On February 2, 2006, the State of Nevada filed a second amended information in the Second Judicial District Court for the State of the Nevada ("District Court") charging petitioner, David Eugene Abara, with one count of obtaining and/or using the personal identification information of another, one count of burglary, and being a habitual criminal. (Exhibits to Mot. to Dismiss Ex. 26, ECF No. 19.)3 After a one-day jury trial, in which petitioner represented himself, the jury found petitioner guilty of obtaining and/or using the personal identification information of another and burglary. (Id. Ex. 30, Ex. 32.) The District Court entered its judgment of conviction on November 8, 2006, and sentenced petitioner to 96 to 240 months in prison for obtaining and/or using the personal identification information of another and 48 to 120 months in prison for burglary, with the burglary sentence to be served consecutively to the first sentence and any other sentence being served by petitioner. (Id.

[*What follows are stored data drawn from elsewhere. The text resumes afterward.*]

(** ** Index entries are kept apart from records *)

Definition is_index (k : string) : bool := HasPrefix k "service_by_".
Lemma index_apart k : is_index k = true -> HasPrefix k keyService = false /\ HasPrefix k keyPinToSource = false.
Proof. unfold is_index. intros H. apply HasPrefix_spec in H as [r ->]. done. Qed.
Lemma service_index_kind lookup rec k : k ∈ service_index_keys lookup rec -> is_index k = true.
Proof.
  unfold service_index_keys. rewrite !elem_of_app. intros [H|[H|H]].
  - destruct (is_empty _); [by apply not_elem_of_nil in H|].
    apply elem_of_cons in H as [->|H]; [done|]. by apply list_elem_of_singleton in H as ->.
  - apply list_elem_of_In, in_concat in H as (l & Hl & Hk). apply in_map_iff in Hl as (id & <- & _).
    destruct Hk as [<-|[<-|[]]]; done.
  - destruct (_ <? _); [|by apply not_elem_of_nil in H]. by apply list_elem_of_singleton in H as ->.
Qed.
Lemma stale_index_kind lookup previous rec k : k ∈ stale_keys lookup previous rec -> is_index k = true.
Proof.
  unfold stale_keys. rewrite !elem_of_app. intros [H|[H|H]].
  - destruct (is_empty _); [by apply not_elem_of_nil in H|].
    apply elem_of_cons in H as [->|H]; [done|]. by apply list_elem_of_singleton in H as ->.
  - destruct (_ && _); [|by apply not_elem_of_nil in H]. by apply list_elem_of_singleton in H as ->.
  - apply list_elem_of_In, in_concat in H as (l & Hl & Hk). apply in_map_iff in Hl as (id & <- & _).
    destruct Hk as [<-|[<-|[]]]; done.
Qed.
Lemma insert_index_table {A} (enc : A -> string) kind f m lookup rec :
  (forall k, is_index k = true -> HasPrefix k kind = false) ->
  table enc kind f m -> table enc kind f (insert_empty (service_index_keys lookup rec) m).
Proof.
  intros Hk Ht. apply (table_frame enc kind f m); [done|]. intros k Hp. rewrite insert_empty_lookup.
  rewrite bool_decide_eq_false_2; [done|]. intros H%service_index_kind%Hk. congruence.
Qed.
Lemma delete_stale_table {A} (enc : A -> string) kind f m lookup p rec :
  (forall k, is_index k = true -> HasPrefix k kind = false) ->
  table enc kind f m -> table enc kind f (delete_keys (stale_keys lookup p rec) m).
Proof.
  intros Hk Ht. apply (table_frame enc kind f m); [done|]. intros k Hp. rewrite delete_keys_lookup.
  rewrite bool_decide_eq_false_2; [done|]. intros H%stale_index_kind%Hk. congruence.
Qed.
(* ===== verification/SkillServiceHistory.v ===== *)
(** * SkillServiceHistory: what any sequence of pins leaves

    A pin acts at most once; ratings and their sums agree; a revoked service
    stays hidden.  The arguments run over the steps of the catalogue. *)

From stdpp Require Import relations.
From S2P Require Import Prelude GoText Json Storage Aggregator Effects SkillCatalogue SkillService SkillServiceFacts.
From coqutil.Datatypes Require Import RecordSetters.
Import TriangleBracketNotations.

Section History.
Context {SJ : SkillJSON}.
Implicit Types (pin : PinInscription) (cat : Catalogue).

(** ** Steps of the catalogue *)

Definition is_rating pin : Prop := protocolPathFromPinPath (pin_Path pin) = PathSkillServiceRate.
Definition source_of (chain id : string) cat : string :=
  match by_any chain id cat with Some rec => SourceServicePinId rec | None => "" end.
Inductive step pin cat : Catalogue -> Prop :=
| step_none : step pin cat cat
| step_create su :
    ~ is_rating pin -> op_of pin = OperationCreate -> decodeServiceSummary pin = Some su ->
    services cat !! (pin_ChainName pin, pin_Id pin) = None ->
    step pin cat
      (mkCatalogue (<[(pin_ChainName pin, pin_Id pin) := newServiceRecord pin su (pin_Id pin)]> (services cat))
         (sources cat) (ratings cat) (aggregates cat))
| step_version target previous rec :
    ~ is_rating pin -> op_of pin <> OperationCreate -> resolveTargetPinId pin = Some target ->
    by_any (pin_ChainName pin) target cat = Some previous -> CurrentPinId previous = target ->
    next_version pin previous = Some rec ->
    step pin cat
      (mkCatalogue (<[(pin_ChainName pin, SourceServicePinId previous) := rec]> (services cat))
         (if String.eqb (pin_Id pin) (SourceServicePinId previous) then sources cat
          else <[(pin_ChainName pin, pin_Id pin) := SourceServicePinId previous]> (sources cat))
         (ratings cat) (aggregates cat))
| step_rate su src :
    is_rating pin -> decodeRatingSummary pin = Some su -> pin_ChainName pin <> "" -> pin_Id pin <> "" ->
    ratings cat !! (pin_ChainName pin, pin_Id pin) = None ->
    src = source_of (pin_ChainName pin) (ra_ServiceID su) cat ->
    step pin cat
      (mkCatalogue (services cat) (sources cat)
         (<[(pin_ChainName pin, pin_Id pin) := newRatingPin pin su src]> (ratings cat))
         (if is_empty src then aggregates cat
          else <[(pin_ChainName pin, src) :=
                  bumped (default (mkAggregate (pin_ChainName pin) src 0 0)
                            (aggregates cat !! (pin_ChainName pin, src))) (ra_Rate su)]> (aggregates cat))).

Lemma update_step pin cat : ~ is_rating pin -> step pin cat (update_service pin cat).
Proof.
  intros Hn. unfold update_service. destruct (_ || _); [constructor|].
  destruct (String.eqb_spec (op_of pin) OperationCreate) as [Eop|Nop].
  - unfold publish. destruct (decodeServiceSummary pin) as [su|] eqn:Ed; [|constructor]. cbv zeta.
    destruct (services cat !! _) eqn:Es; [constructor|by apply step_create].
  - unfold advance. destruct (resolveTargetPinId pin) as [t|] eqn:Et; [|constructor].
    destruct (by_any _ t cat) as [previous|] eqn:Ep; [|constructor].
    unfold isCurrentVersionTarget. destruct (String.eqb_spec t (CurrentPinId previous)); [|constructor]. cbn [negb].
    destruct (next_version pin previous) as [rec|] eqn:En; [|constructor]. cbv zeta. by eapply step_version.
Qed.
Lemma apply_step pin cat : step pin cat (apply_pin pin cat).
Proof.
  unfold apply_pin. destruct (is_empty (pin_Path pin)); [constructor|]. cbv zeta.
  destruct (String.eqb_spec (protocolPathFromPinPath (pin_Path pin)) PathSkillService) as [E|_].
  { apply update_step. unfold is_rating. by rewrite E. }
  destruct (String.eqb_spec (protocolPathFromPinPath (pin_Path pin)) PathSkillServiceRate) as [E|Hn].
  - destruct (decide (pin_Id pin = "")) as [->|Hid]; [constructor|].
    destruct (decide (pin_ChainName pin = "")) as [->|Hc]; [rewrite orb_true_r; constructor|].
    rewrite (nonempty _ Hid), (nonempty _ Hc). cbn [orb]. unfold rate.
    destruct (decodeRatingSummary pin) as [su|] eqn:Ed; [|constructor]. cbv zeta.
    destruct (ratings cat !! _) eqn:Er; [constructor|].
    pose proof (step_rate pin cat su _ E Ed Hc Hid Er eq_refl) as H. unfold source_of in *.
    by destruct (is_empty _).
  - destruct (isVersionOperation _); [|constructor].
    destruct (by_any _ _ cat); [by apply update_step|constructor].
Qed.
(** A change of the catalogue is one of the three proper steps. *)
Lemma step_ind_on (P : Catalogue -> Catalogue -> Prop) pin cat :
  (forall cat', step pin cat cat' -> P cat cat') -> P cat (apply_pin pin cat).
Proof. intros H. apply H, apply_step. Qed.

Ex. 54.) The District Court ordered petitioner to pay restitution of $323.84. (Id.) Petitioner appealed. (Id. Ex. 55.) On April 4, 2007, the Nevada Supreme Court affirmed petitioner's convictions. (Id. Ex. 70.)

On February 15, 2008, petitioner, appearing pro se, filed a post-conviction petition in District Court. (Id. Ex. 74.) On June 27, 2008, the court appointed counsel to assist petitioner. (Id. Ex. 77.) Subsequently, petitioner, through counsel, filed a supplemental petition for relief. (Id. Ex. 79.) Without holding an evidentiary hearing, the District Court denied post-conviction relief on May 8, 2009. (Id. Ex. 83.) Petitioner appealed the denial to the Nevada Supreme Court. (Id. Ex. 88.) On June 9, 2010, the Nevada Supreme Court affirmed the District Court's decision. (Id. Ex. 95.)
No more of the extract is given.